Это Варя, воспитательница моих братьев и сестер и мой давнишний друг. С некоторых пор она стала очень странной, эта Варя. Бредит поступлением в монастырь, горит желанием стать монахиней.
У детей теперь веселая швейцарка Эльза, которая сумела их привязать к себе. Варя же все свободное время просиживает у себя в келейке, как сама называет свою комнату, молится, читает священные книги и плачет. И все оставили ее в покое и не мешают ей.
— Ну, как дела, Варя? — осведомляюсь я.
Она смотрит на меня проницательно.
— А ты все крутишься. Все тешишь сатану. Бесовские действа изображаешь в своем театре. Прельщаешься мишурою, суетою. Куда как хорошо. Небось, как рыба в воде плаваешь. У, недостойная! Уйди ты от меня! Знать тебя не хочу! Уйду в обитель, за ваши грехи молиться буду… Отмолю, отмолю, отмолю!

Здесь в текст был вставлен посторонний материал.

Lemma starts_skip p s : starts_value p -> skip (p +:+ s) = p +:+ s.
Proof. intros (c & p' & -> & Hc). rewrite string_app_cons. cbn. by rewrite Hc. Qed.

(** White space up to a given character. *)
Lemma skip_to p s rest :
  strip p (skip s) = Some rest -> stops space p = true -> p <> ""%string ->
  exists ws, s = ws +:+ p +:+ rest /\
    forall rest', strip p (skip (ws +:+ p +:+ rest')) = Some rest'.
Proof.
  intros Hs Hp Hne. apply strip_split in Hs. destruct (skip_split s) as (ws & Hws & Hsp).
  rewrite Hs in Hws. exists ws. split; [done|]. intros rest'.
  rewrite skip_spaces by done. destruct p as [|c p]; [done|]. rewrite string_app_cons.
  rewrite skip_id by done. rewrite <- string_app_cons. apply strip_text.
Qed.

Lemma strip_one_local a p r r' :
  p <> ""%string -> strip (String a "") (p +:+ r) = None -> strip (String a "") (p +:+ r') = None.
Proof.
  destruct p as [|c p]; [done|]. intros _. rewrite !string_app_cons. cbn [strip].
  by destruct (Ascii.eqb a c).
Qed.

Lemma starts_nonempty p : starts_value p -> p <> ""%string.
Proof. by intros (c & p' & -> & _). Qed.

(** White space and a value after it. *)
Lemma skip_before {A} (read : Z -> string -> option (A * string)) d s v rest :
  sequence_local read -> read d (skip s) = Some (v, rest) ->
  exists ws p, s = ws +:+ p +:+ rest /\ starts_value p /\
    forall d' rest', d' <= d -> skip (ws +:+ p +:+ rest') = p +:+ rest' /\
      read d' (p +:+ rest') = Some (v, rest').
Proof.
  intros Hloc Hr. destruct (skip_split s) as (ws & Hs & Hsp).
  destruct (Hloc _ _ _ _ Hr) as (p & Hp & Hstart & Hread). rewrite Hp in Hs.
  exists ws, p. split_and!; [done..|]. intros d' rest' Hd.
  rewrite skip_spaces, starts_skip by done. split; [done|by apply Hread].
Qed.
(** ** Concrete runs *)

Lemma buildMIME_roundtrip_witness :
  read_message 6 (buildMIME "noreply@taskflow.dev" "a@example.com" "hello" "body") =
  Some ([("From", "noreply@taskflow.dev"); ("To", "a@example.com"); ("Subject", "hello");
         ("MIME-Version", "1.0"); ("Content-Type", "text/plain; charset=UTF-8")]%string,
        "body"%string).
Proof.
  exact (buildMIME_roundtrip "noreply@taskflow.dev" "a@example.com" "hello" "body"
    eq_refl eq_refl eq_refl).
Defined.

Она начинает класть земные поклоны и твердит одно и то же, одно и то же по сто раз подряд. И глаза ее лихорадочно сверкают в полутьме комнаты, и губы кривятся на бледно-желтом лице.
Мне становится жутко. Кажется, что имеешь дело с сумасшедшей, тянет уйти, но я пересиливаю в себе это чувство.
— Полно, Варя, — говорю я, кладя ей руку на плечо. — Перестань так узко и односторонне смотреть на людей: каждому свое дорого. Ты чувствуешь призвание к монастырю, меня влечет к искусству. И не будем мешать друг другу.
— Мешать?
Она кривит судорожно губы.
— Нет, я буду мешать тому, что считаю неправым… Тебя ждут разочарование и борьба, меня — тихая пристань. Пойдем со мною, Лидочка, возьми сына и пойдем. Я ручаюсь, что никакие невзгоды, никакие печали не коснутся тебя за прочными дверями монастыря. Я укрою тебя от них, родная!
При этих словах она быстро поднимается с колен, бросается ко мне и крепко-крепко обхватывает мою шею.
— Идем со мною! Идем со мною! — твердит она в каком-то забытьи, и глаза у нее жутко закатываются при этом.
Тяжелое, гнетущее впечатление. Я чувствую, что только усилием воли смогу привести ее в чувство.
— Перестань, Варя, — говорю я строго. — Это уже не религиозность и не набожность, а какой-то суровый фанатизм. Оставь мою шею, ты меня задушишь. Я люблю Бога и исповедую Его не менее тебя, но в монастырь я не пойду.
— Не пойдешь! — взвизгивает она у самого моего уха и так крепко сжимает меня снова, что у меня мутится в глазах, потом бросается на стул и рыдает.
— Заблудшие овцы! Заблудшие овцы! — всхлипывая, повторяет она.
Тут входят Эльза и дети.
Любимец Вари, брат Саша, со всех ног бросается к ней.
— Не плачь, Варенька, не плачь, — говорит он, сам готовый разреветься.